> _What is expected_: Go to the line below containing "node entries, semaphores, futures, open" and print exactly from there through the line containing "memory, and all", both included. Print nothing else.

*** Opening of Supplied entries ***

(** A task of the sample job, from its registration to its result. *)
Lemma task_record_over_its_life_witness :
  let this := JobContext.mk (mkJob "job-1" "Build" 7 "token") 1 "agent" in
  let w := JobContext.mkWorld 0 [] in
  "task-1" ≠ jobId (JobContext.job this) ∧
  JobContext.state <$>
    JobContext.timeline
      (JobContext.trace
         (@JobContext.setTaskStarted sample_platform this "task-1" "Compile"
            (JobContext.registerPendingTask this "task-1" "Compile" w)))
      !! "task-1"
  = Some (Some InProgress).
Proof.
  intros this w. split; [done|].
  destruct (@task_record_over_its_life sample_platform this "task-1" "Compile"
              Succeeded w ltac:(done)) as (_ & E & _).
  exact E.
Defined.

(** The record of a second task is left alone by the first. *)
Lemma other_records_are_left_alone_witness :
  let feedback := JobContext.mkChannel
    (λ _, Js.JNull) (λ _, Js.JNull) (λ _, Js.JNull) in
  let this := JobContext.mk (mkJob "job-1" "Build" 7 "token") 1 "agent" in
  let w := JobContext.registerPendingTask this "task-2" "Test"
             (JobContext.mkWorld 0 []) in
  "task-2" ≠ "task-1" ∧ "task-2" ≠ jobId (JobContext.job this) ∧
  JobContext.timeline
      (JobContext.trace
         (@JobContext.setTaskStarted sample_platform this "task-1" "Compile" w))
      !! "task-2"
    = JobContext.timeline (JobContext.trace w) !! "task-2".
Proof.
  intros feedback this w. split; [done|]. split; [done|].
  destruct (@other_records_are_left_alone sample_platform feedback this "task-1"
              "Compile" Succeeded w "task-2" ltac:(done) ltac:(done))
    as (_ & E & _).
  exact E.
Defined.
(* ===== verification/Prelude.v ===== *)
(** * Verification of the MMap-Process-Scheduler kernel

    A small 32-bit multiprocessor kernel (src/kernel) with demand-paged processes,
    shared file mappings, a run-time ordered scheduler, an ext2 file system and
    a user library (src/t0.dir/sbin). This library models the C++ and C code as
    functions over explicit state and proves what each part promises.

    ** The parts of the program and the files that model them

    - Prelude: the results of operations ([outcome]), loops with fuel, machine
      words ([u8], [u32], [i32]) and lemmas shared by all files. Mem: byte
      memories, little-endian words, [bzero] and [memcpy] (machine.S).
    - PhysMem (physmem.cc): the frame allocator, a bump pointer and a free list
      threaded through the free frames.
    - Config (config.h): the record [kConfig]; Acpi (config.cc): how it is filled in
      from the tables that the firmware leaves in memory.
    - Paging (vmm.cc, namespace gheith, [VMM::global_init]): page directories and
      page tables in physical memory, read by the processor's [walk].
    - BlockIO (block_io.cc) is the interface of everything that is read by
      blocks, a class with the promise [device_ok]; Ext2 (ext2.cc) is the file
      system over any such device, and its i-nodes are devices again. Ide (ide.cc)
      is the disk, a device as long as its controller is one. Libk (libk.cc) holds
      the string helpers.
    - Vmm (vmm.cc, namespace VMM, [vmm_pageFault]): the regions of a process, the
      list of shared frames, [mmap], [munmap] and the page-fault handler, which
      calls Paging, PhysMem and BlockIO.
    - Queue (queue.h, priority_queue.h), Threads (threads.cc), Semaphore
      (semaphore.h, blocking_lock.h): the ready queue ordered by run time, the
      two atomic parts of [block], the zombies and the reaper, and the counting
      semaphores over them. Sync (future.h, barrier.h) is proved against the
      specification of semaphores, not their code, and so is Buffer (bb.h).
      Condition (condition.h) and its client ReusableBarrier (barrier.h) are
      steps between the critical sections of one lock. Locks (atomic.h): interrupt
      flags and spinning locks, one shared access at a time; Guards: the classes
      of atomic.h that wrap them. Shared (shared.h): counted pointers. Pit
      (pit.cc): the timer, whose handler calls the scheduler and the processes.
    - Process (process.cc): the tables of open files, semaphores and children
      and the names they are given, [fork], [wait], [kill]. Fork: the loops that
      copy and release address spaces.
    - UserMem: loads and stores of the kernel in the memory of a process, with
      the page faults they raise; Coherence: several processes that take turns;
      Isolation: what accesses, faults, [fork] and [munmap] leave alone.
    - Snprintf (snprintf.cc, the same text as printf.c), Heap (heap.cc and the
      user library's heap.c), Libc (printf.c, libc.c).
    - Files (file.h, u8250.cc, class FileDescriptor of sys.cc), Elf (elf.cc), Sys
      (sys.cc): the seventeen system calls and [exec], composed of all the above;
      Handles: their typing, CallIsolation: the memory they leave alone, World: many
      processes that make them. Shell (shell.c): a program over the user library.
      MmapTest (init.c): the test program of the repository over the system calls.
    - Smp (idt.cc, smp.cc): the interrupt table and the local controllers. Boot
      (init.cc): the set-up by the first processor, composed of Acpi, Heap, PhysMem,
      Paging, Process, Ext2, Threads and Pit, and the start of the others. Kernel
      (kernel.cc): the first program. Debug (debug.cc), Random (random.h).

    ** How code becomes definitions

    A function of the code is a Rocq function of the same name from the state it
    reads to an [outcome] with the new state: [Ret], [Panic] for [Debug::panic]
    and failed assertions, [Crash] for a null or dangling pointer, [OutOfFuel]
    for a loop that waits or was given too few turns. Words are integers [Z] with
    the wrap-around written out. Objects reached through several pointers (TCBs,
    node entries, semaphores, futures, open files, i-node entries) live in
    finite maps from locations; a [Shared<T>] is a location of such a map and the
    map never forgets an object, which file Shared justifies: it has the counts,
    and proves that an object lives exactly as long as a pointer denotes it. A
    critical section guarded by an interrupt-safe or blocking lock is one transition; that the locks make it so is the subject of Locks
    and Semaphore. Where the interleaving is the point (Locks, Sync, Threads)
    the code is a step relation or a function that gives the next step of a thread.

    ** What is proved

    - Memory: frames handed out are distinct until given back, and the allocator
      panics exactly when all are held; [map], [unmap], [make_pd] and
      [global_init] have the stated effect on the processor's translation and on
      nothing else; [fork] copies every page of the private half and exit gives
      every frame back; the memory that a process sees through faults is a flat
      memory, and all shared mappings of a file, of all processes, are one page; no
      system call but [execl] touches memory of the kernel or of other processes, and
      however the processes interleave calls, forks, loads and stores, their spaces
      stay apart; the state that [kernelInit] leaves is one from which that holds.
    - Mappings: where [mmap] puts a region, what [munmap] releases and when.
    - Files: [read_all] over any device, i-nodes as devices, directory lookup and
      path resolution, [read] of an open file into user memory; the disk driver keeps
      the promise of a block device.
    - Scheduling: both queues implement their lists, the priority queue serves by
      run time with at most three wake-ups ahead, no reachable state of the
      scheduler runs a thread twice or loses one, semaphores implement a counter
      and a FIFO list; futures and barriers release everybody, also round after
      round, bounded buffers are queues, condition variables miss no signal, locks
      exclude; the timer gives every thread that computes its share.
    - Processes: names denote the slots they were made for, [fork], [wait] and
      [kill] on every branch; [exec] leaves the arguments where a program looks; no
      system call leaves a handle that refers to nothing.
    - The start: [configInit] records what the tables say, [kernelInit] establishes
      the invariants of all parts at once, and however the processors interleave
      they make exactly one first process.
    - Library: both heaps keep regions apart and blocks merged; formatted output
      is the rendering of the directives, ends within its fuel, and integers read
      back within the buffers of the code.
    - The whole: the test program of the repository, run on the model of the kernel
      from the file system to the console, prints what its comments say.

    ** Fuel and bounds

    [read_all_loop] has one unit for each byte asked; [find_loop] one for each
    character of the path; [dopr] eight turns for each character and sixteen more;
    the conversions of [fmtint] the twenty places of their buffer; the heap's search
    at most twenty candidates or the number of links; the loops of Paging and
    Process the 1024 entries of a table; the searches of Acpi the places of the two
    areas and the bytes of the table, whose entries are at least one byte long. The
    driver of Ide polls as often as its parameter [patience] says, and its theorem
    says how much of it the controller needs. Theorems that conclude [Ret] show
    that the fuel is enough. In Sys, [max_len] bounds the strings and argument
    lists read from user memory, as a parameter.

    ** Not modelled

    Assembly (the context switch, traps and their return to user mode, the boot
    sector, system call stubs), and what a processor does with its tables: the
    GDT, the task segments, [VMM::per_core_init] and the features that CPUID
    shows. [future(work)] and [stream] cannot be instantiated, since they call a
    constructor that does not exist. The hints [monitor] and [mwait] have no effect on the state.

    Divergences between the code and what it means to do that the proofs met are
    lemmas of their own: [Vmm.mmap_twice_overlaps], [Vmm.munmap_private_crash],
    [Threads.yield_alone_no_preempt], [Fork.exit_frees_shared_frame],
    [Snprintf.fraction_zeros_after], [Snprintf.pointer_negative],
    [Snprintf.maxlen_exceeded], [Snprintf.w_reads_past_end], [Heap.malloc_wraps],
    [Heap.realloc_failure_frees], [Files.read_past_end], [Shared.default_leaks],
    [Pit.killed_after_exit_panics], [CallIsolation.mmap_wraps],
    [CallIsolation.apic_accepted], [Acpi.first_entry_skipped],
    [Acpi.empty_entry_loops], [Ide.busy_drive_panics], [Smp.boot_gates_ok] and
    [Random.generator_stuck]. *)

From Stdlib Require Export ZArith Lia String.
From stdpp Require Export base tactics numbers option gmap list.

*** Close of Supplied entries ***

> _Output of the task_:
    node entries, semaphores, futures, open files, i-node entries) live in
    finite maps from locations; a [Shared<T>] is a location of such a map and the
    map never forgets an object, which file Shared justifies: it has the counts,
    and proves that an object lives exactly as long as a pointer denotes it. A
    critical section guarded by an interrupt-safe or blocking lock is one transition; that the locks make it so is the subject of Locks
    and Semaphore. Where the interleaving is the point (Locks, Sync, Threads)
    the code is a step relation or a function that gives the next step of a thread.

    ** What is proved

    - Memory: frames handed out are distinct until given back, and the allocator
      panics exactly when all are held; [map], [unmap], [make_pd] and
      [global_init] have the stated effect on the processor's translation and on
      nothing else; [fork] copies every page of the private half and exit gives
      every frame back; the memory that a process sees through faults is a flat
      memory, and all shared mappings of a file, of all processes, are one page; no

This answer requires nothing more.